Date: 2008-11-06 05:07 pm (UTC)
From: [identity profile] q10.livejournal.com
this is something of a false dichotomy - we can believe that human rights have some reality independent of the political process if we like, but at the end of the day, some person or group of people, by some process, has to be in charge of identifying what the rights at hand are. in cases where we talk about human rights being put up for popular vote, what we usually really mean is that there's general disagreement in the society about whether the thing in question is really a human right. if there's such a dispute, then sooner or later it's going to have to come before some arbiter. a simple democratic process is not obviously the best arbiter, and it will eb wrong a lot of the time, but there's no arbiter that's obviously reliably better. even if we do conclude that some other institution should be the arbiter in general (which sounds good to me), that arbiter ought to have some eventual democratic accountability (perhaps quite remote, as is the case for, say, federal judges), because otherwise it'd be pretty foolish to trust the institution in question to remain even minimally well-intentioned.

if we had an oracle who was known to be always right about these things, life would be simpler, but, alas, we don't so we have to do our best with some process that we hope will let the side of truth and justice make it's case, and accept that, no matter what process we pick, sometimes things will come out the wrong way.

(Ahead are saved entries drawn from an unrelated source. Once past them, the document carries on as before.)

(* ===== verification/CliCommands.v ===== *)
(** * Commands of the client against the journal

    crates/pact-cli/src/commands/execute.rs and diag.rs: each command makes
    requests to the journal or to an agent and formats the answer. A request
    to the journal runs the handler of the journal's model, so that the
    theorems speak of what a command does to the journal; the network may
    lose a request or its answer. gRPC statuses as text, header encoding,
    JWT decoding and time formatting are the interface [CliApi]. *)

From S2P Require Import Prelude Text Float64 Types JournalState JournalInvariants JournalProperties Raft.
From S2P Require Import ConfigService Rbac PolicyService EnrollmentService CommitWindow CertRotation Shell CliText.
From stdpp Require Import options.
From Stdlib Require Import Ascii.

Class CliApi := {
  status_text : Status → string;             (** [{e}] of a tonic status *)
  metadata_value : string → bool;            (** whether a text can be a header *)
  insecure_decode : string → option (option string * option string); (** sub and pact_role *)
  format_date : DateTime → string;           (** %Y-%m-%d %H:%M:%S *)
  format_clock : DateTime → string;          (** %H:%M:%S *)
  handler_panicked : Status;                 (** what the client sees of a panic *)
  from_utf8_lossy : bytes → string;
}.
(** The shape the four lattice operations share: audit, connect, call. *)
Definition lattice_delegation (fault : CallFault) (token : string) (now : DateTime) (command node_id principal role : string)
    (c : DelegationConfig) (call : result (bool * (string → string)) string) : prog (list ExternalCall * DelegationResult) :=
  audit ← audit_delegation fault token now command node_id "lattice" principal role;
  let audit_msg := audit_message audit in
  let answer := delegated command node_id "lattice" in
  mret (match dl_lattice_endpoint c with
        | None => ([], answer false ("lattice endpoint not configured (" +:+ audit_msg +:+ ")"))
        | Some endpoint =>
            match lattice_connect endpoint (dl_timeout_secs c) (dl_lattice_token c) with
            | Err e => ([], answer false ("connection failed: " +:+ e +:+ " (" +:+ audit_msg +:+ ")"))
            | Ok _ =>
                ([LatticeCall command node_id],
                 match call with
                 | Ok (success, text) => answer success (text audit_msg)
                 | Err e => answer false (e +:+ " (" +:+ audit_msg +:+ ")")
                 end)
            end
        end).
Definition plain_answer (done : string) (r : result bool string) : result (bool * (string → string)) string :=
  match r with Ok b => Ok (b, λ audit_msg, done +:+ " (" +:+ audit_msg +:+ ")") | Err e => Err e end.

Definition drain_node (fault : CallFault) (token : string) (now : DateTime) (node_id principal role : string) (c : DelegationConfig) :=
  lattice_delegation fault token now "drain" node_id principal role c
    (match lattice_drain_node node_id "pact drain" with
     | Ok (b, active) => Ok (b, λ audit_msg, "drained (" +:+ pretty active +:+ " active allocations, " +:+ audit_msg +:+ ")")
     | Err e => Err e
     end).
Definition cordon_node (fault : CallFault) (token : string) (now : DateTime) (node_id principal role : string) (c : DelegationConfig) :=
  lattice_delegation fault token now "cordon" node_id principal role c
    (plain_answer "cordoned" (lattice_disable_node node_id "pact cordon")).
Definition uncordon_node (fault : CallFault) (token : string) (now : DateTime) (node_id principal role : string) (c : DelegationConfig) :=
  lattice_delegation fault token now "uncordon" node_id principal role c
    (plain_answer "uncordoned" (lattice_enable_node node_id)).
Definition undrain_node (fault : CallFault) (token : string) (now : DateTime) (node_id principal role : string) (c : DelegationConfig) :=
  lattice_delegation fault token now "undrain" node_id principal role c
    (plain_answer "undrained" (lattice_undrain_node node_id)).

Definition mgmt_target (c : DelegationConfig) : string := from_option display_name "OpenCHAMI" (dl_node_mgmt_backend c).
(** The shape of the two operations of the node management backend. *)
Definition backend_delegation (fault : CallFault) (token : string) (now : DateTime) (command node_id principal role : string)
    (c : DelegationConfig) (call : NodeMgmtDispatch → HttpRequest * result string NodeMgmtError)
    : prog (list ExternalCall * DelegationResult) :=
  audit ← audit_delegation fault token now command node_id (mgmt_target c) principal role;
  let audit_msg := audit_message audit in
  let suffix := " (" +:+ audit_msg +:+ ")" in
  mret (match create_node_mgmt_backend c with
        | Err e => ([], delegated command node_id (mgmt_target c) false (node_mgmt_error_text e +:+ suffix))
        | Ok backend =>
            let '(req, answer) := call backend in
            ([BackendCall req],
             match answer with
             | Ok msg => delegated command node_id (backend_name backend) true (msg +:+ suffix)
             | Err e => delegated command node_id (backend_name backend) false (node_mgmt_error_text e +:+ suffix)
             end)
        end).
Definition reboot_node (fault : CallFault) (token : string) (now : DateTime) (node_id principal role : string) (c : DelegationConfig) :=
  backend_delegation fault token now "reboot" node_id principal role c (λ d, dispatch_reboot d node_id).
Definition reimage_node (fault : CallFault) (token : string) (now : DateTime) (node_id principal role : string) (c : DelegationConfig) :=
  backend_delegation fault token now "reimage" node_id principal role c (λ d, dispatch_reimage d node_id).

End delegation.

(** ** Audit of delegated operations *)

Section delegation_properties.
Context `{Chrono} `{EntryJson} `{CliApi} `{Http} `{LatticeNodes}.

(** The system a reboot or reimage is audited against is the one that is
    called: a configured backend is used under its own name, the fallback to
    the older OpenCHAMI settings never turns into a call to CSM, and CSM is
    never called at an OpenCHAMI address. *)
Theorem audited_backend_called c d :
  create_node_mgmt_backend c = Ok d →
  backend_name d = mgmt_target c ∧
  match d with
  | DispatchCsm b => dl_node_mgmt_backend c = Some Csm ∧ ∃ url, dl_node_mgmt_base_url c = Some url ∧ be_base_url b = trim_end_slash url
  | DispatchOchami b => dl_node_mgmt_backend c ≠ Some Csm ∧
      ∃ url, be_base_url b = trim_end_slash url ∧ (dl_node_mgmt_base_url c = Some url ∨ dl_openchami_smd_url c = Some url)
  end.
Proof.
  unfold create_node_mgmt_backend, mgmt_target.
  destruct (dl_node_mgmt_backend c) as [[]|]; simpl;
    [destruct (dl_node_mgmt_base_url c) as [u|] eqn:Hu
    |destruct (dl_node_mgmt_base_url c) as [u|] eqn:Hu; [|destruct (dl_openchami_smd_url c) as [u|] eqn:Hs]
    |destruct (dl_openchami_smd_url c) as [u|] eqn:Hs]; simpl; intros; simplify_eq/=; eauto 10.
Qed.
(* ===== verification/CliLattice.v ===== *)
(** * Commands answered by the lattice scheduler

    crates/pact-cli/src/commands/lattice.rs: job, queue, accounting, workflow,
    budget, backup and node queries, and the commands that combine the
    journal with lattice (cluster status, audit, health). The lattice client
    is the interface [LatticeApi]; of its messages, the records below have
    the fields the commands read. *)

From S2P Require Import Prelude Text Float64 Types JournalState JournalInvariants JournalProperties Raft.
From S2P Require Import ConfigService PolicyService EnrollmentService CliText CliCommands CliNodes.
From stdpp Require Import options.
From Stdlib Require Import Ascii.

in the case at hand, it should be noted that the constitution of the state of California is way, way too easy to amend, and that a slightly different process would probably, on average, produce better results, but this means that the particular democratic process being used is suboptimal, not that some process systematically removed from democracy is a viable alternative. to be honest, though, i'm really disturbed by the ‘we should get them to find this constitutional amendment unconstitutional’ people - any constitution, most emphatically including that of the state of California, is going to be a rather flawed and limited document, and any court is vulnerable to the same kinds of biases, conflicts of interest, blind spots, temptations, and ulterior motives that all humans are vulnerable to. if a flaw in the constitution becomes unacceptable, but it's a flaw the courts are rather fond of, there needs to be some reliable procedure to override them, and the idea that we should trust the courts with the power to say ‘nope. sorry. that constitutional amendment doesn't count. end of story.’ shows a disturbing lack of foresight about the long-term implications of this kind of plan for institutional balances of power.

Date: 2008-11-06 08:21 pm (UTC)
From: [identity profile] q10.livejournal.com
i should mention that the above is ignoring for the sake of simplicity the revision vs amendment business in CA, which might in this particular case make a state court action against prop 8 make sense, but which is largely independent of the broader conceptual issue you seem to be raising.